Copy the lines exactly. Begin at the first line of the data and stop after the line with "[try] block of the loop. *)".

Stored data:
>>>

(** * Data Cleaning Bot: a shallow embedding of the cleaning pipeline

    The development follows [backend/utils.py], [backend/cleaning_logic.py]
    and [backend/ai_report.py].  A pandas cell is a tagged value (absent,
    number, text); a Series is a named list of cells with a storage kind; a
    DataFrame is a row count with its ordered columns.  Numbers are exact
    rationals: float64 arithmetic is idealised, and the integer-versus-float
    thresholds ([> len * 0.8], [> 0.7], [< 0.5]) are compared exactly, which
    is what the float comparison yields for every column that fits in memory.

    The pandas parsers are library code and are parameters of the model.
    Those of the classifier ([pd.to_numeric] on text, [pd.to_datetime] on
    text and on numbers) are applied cell by cell.  The conversion of
    [fix_dates] is a parameter per column: it may raise, and it may return a
    Series without the [.dt] accessor; either failure is swallowed by the
    [try] block of the loop. *)

From Stdlib Require Import QArith Qabs Qround ZArith List String Ascii Bool Lia Lqa ZifyNat
  Sorted DecimalString.
From stdpp Require Import gmap strings.
Import ListNotations.

Local Open Scope string_scope.
Local Open Scope list_scope.
Local Open Scope nat_scope.

(** ** Cells *)

Inductive value : Type :=
  | VNull                (* NaN / None / NaT *)
  | VNum (q : Q)         (* int or float *)
  | VStr (s : string).   (* str *)

Definition isna (v : value) : bool :=
  match v with VNull => true | _ => false end.

Definition notna (v : value) : bool := negb (isna v).

Definition isinstance_str (v : value) : bool :=
  match v with VStr _ => true | _ => false end.

(** Equality of contents, as [unique] and [duplicated] hash cells: absent
    equals absent, and numbers are compared by value. *)
Definition value_eqb (a b : value) : bool :=
  match a, b with
  | VNull, VNull => true
  | VNum p, VNum q => Qeq_bool p q
  | VStr s, VStr t => String.eqb s t
  | _, _ => false
  end.

(** [.sum()] of a boolean mask. *)
Fixpoint mask_sum (m : list bool) : nat :=
  match m with
  | [] => 0
  | b :: r => (if b then 1 else 0) + mask_sum r
  end.

Definition is_Some_b {A} (o : option A) : bool :=
  match o with Some _ => true | None => false end.

Definition dropna (l : list value) : list value := List.filter notna l.

Definition Qltb (a b : Q) : bool := negb (Qle_bool b a).

Definition Qnat (n : nat) : Q := inject_Z (Z.of_nat n).

(** ** utils.py: clean_string *)

Module Str.

(** [str.isspace] on the code points below 128. *)
Definition is_space (c : ascii) : bool :=
  let n := nat_of_ascii c in
  ((9 <=? n) && (n <=? 13)) || ((28 <=? n) && (n <=? 32)).

Definition lower_char (c : ascii) : ascii :=
  let n := nat_of_ascii c in
  if (65 <=? n) && (n <=? 90) then ascii_of_nat (n + 32) else c.

Fixpoint lstrip (s : string) : string :=
  match s with
  | EmptyString => EmptyString
  | String c r => if is_space c then lstrip r else s
  end.

Fixpoint rstrip (s : string) : string :=
  match s with
  | EmptyString => EmptyString
  | String c r =>
      match rstrip r with
      | EmptyString => if is_space c then EmptyString else String c EmptyString
      | r' => String c r'
      end
  end.

Definition strip (s : string) : string := rstrip (lstrip s).

Fixpoint lower (s : string) : string :=
  match s with
  | EmptyString => EmptyString
  | String c r => String (lower_char c) (lower r)
  end.

End Str.

(** [clean_string(value)]: non-text is returned as it is; text is stripped,
    then lowercased. *)
Definition clean_string (v : value) : value :=
  match v with
  | VStr s => VStr (Str.lower (Str.strip s))
  | _ => v
  end.

(** ** Calendar dates and [strftime('%Y-%m-%d')] *)

Record datetime : Type := { dt_year : nat; dt_month : nat; dt_day : nat }.

Definition decimal (n : nat) : string := NilZero.string_of_uint (Nat.to_uint n).

(** [str(i)] of a Python int. *)
Definition str_int (z : Z) : string := NilZero.string_of_int (Z.to_int z).

Fixpoint zeros (k : nat) : string :=
  match k with
  | 0 => EmptyString
  | S k' => String "0" (zeros k')
  end.

Definition zfill (w : nat) (s : string) : string :=
  zeros (w - String.length s) +:+ s.

Definition strftime (d : datetime) : string :=
  zfill 4 (decimal (dt_year d)) +:+ "-" +:+ zfill 2 (decimal (dt_month d))
    +:+ "-" +:+ zfill 2 (decimal (dt_day d)).

(** ** utils.py: detect_column_type *)

Inductive column_type : Type :=
  | Numeric | Date | Categorical | String_ | Unknown.

Definition column_type_eqb (a b : column_type) : bool :=
  match a, b with
  | Numeric, Numeric | Date, Date | Categorical, Categorical
  | String_, String_ | Unknown, Unknown => true
  | _, _ => false
  end.

(** [non_null.unique()]: the distinct cells, first occurrences kept. *)
Fixpoint unique_from (seen l : list value) : list value :=
  match l with
  | [] => []
  | v :: r =>
      if existsb (value_eqb v) seen then unique_from seen r
      else v :: unique_from (v :: seen) r
  end.

Definition unique (l : list value) : list value := unique_from [] l.

(** ** Series and DataFrame *)

(** Storage kind of a column: [object], or a numeric dtype (int64, float64). *)
Inductive dtype : Type := DObject | DNumber.

Definition is_numeric_dtype (d : dtype) : bool :=
  match d with DNumber => true | DObject => false end.

Record Series : Type :=
  { s_name : string; s_dtype : dtype; s_values : list value }.

Record DataFrame : Type :=
  { nrows : nat; columns : list Series }.

(** [len(df)] and [len(df.columns)]. *)
Definition len (df : DataFrame) : nat := nrows df.
Definition ncols (df : DataFrame) : nat := length (columns df).

(** Every column has one cell per row. *)
Definition rectangular (df : DataFrame) : Prop :=
  Forall (fun c => length (s_values c) = nrows df) (columns df).

(** Two versions of a column with the same number of cells. *)
Definition same_height (c c' : Series) : Prop :=
  length (s_values c') = length (s_values c).

Definition set_values (c : Series) (d : dtype) (vs : list value) : Series :=
  {| s_name := s_name c; s_dtype := d; s_values := vs |}.

Definition isna_sum (vs : list value) : nat := mask_sum (map isna vs).

Definition fillna (x : value) (vs : list value) : list value :=
  map (fun v => if isna v then x else v) vs.

(** [fillna(method="ffill")]: the nearest preceding present cell. *)
Fixpoint ffill_from (last : value) (vs : list value) : list value :=
  match vs with
  | [] => []
  | v :: r => if isna v then last :: ffill_from last r else v :: ffill_from v r
  end.

Definition ffill (vs : list value) : list value := ffill_from VNull vs.

(** [fillna(method="bfill")]: the nearest following present cell. *)
Fixpoint bfill (vs : list value) : list value :=
  match vs with
  | [] => []
  | v :: r => let r' := bfill r in (if isna v then hd VNull r' else v) :: r'
  end.

(** ** Order statistics *)

Fixpoint insert_sorted {A} (leb : A -> A -> bool) (x : A) (l : list A) : list A :=
  match l with
  | [] => [x]
  | y :: r => if leb x y then x :: l else y :: insert_sorted leb x r
  end.

Fixpoint sort {A} (leb : A -> A -> bool) (l : list A) : list A :=
  match l with
  | [] => []
  | x :: r => insert_sorted leb x (sort leb r)
  end.

(** The numbers of a column, absent cells skipped. *)
Fixpoint numbers (vs : list value) : list Q :=
  match vs with
  | [] => []
  | VNum q :: r => q :: numbers r
  | _ :: r => numbers r
  end.

(** [Series.median()]; [None] is NaN. *)
Definition median (vs : list value) : option Q :=
  let s := sort Qle_bool (numbers vs) in
  let n := length s in
  if n =? 0 then None
  else if Nat.odd n then Some (Qred (nth (n / 2) s 0%Q))
  else Some (Qred ((nth (n / 2 - 1) s 0 + nth (n / 2) s 0) / 2)%Q).

(** [Series.quantile(q)] with the default linear interpolation: position
    [(n - 1) * q] in the sorted present numbers. *)
Definition quantile (vs : list value) (q : Q) : option Q :=
  let s := sort Qle_bool (numbers vs) in
  let n := length s in
  if n =? 0 then None
  else
    let h := (Qnat (n - 1) * q)%Q in
    let lo := Z.to_nat (Qfloor h) in
    let a := nth lo s 0%Q in
    let b := nth (Nat.min (lo + 1) (n - 1)) s 0%Q in
    Some (Qred (a + (b - a) * (h - inject_Z (Qfloor h)))%Q).

(** Order used when [mode()] sorts its result: numbers before text. *)
Definition value_leb (a b : value) : bool :=
  match a, b with
  | VNull, _ => true
  | _, VNull => false
  | VNum p, VNum q => Qle_bool p q
  | VNum _, VStr _ => true
  | VStr _, VNum _ => false
  | VStr s, VStr t => String.leb s t
  end.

<<<

**RESULT FOR THIS EXERCISE**
(** * Data Cleaning Bot: a shallow embedding of the cleaning pipeline

    The development follows [backend/utils.py], [backend/cleaning_logic.py]
    and [backend/ai_report.py].  A pandas cell is a tagged value (absent,
    number, text); a Series is a named list of cells with a storage kind; a
    DataFrame is a row count with its ordered columns.  Numbers are exact
    rationals: float64 arithmetic is idealised, and the integer-versus-float
    thresholds ([> len * 0.8], [> 0.7], [< 0.5]) are compared exactly, which
    is what the float comparison yields for every column that fits in memory.

    The pandas parsers are library code and are parameters of the model.
    Those of the classifier ([pd.to_numeric] on text, [pd.to_datetime] on
    text and on numbers) are applied cell by cell.  The conversion of
    [fix_dates] is a parameter per column: it may raise, and it may return a
    Series without the [.dt] accessor; either failure is swallowed by the
    [try] block of the loop. *)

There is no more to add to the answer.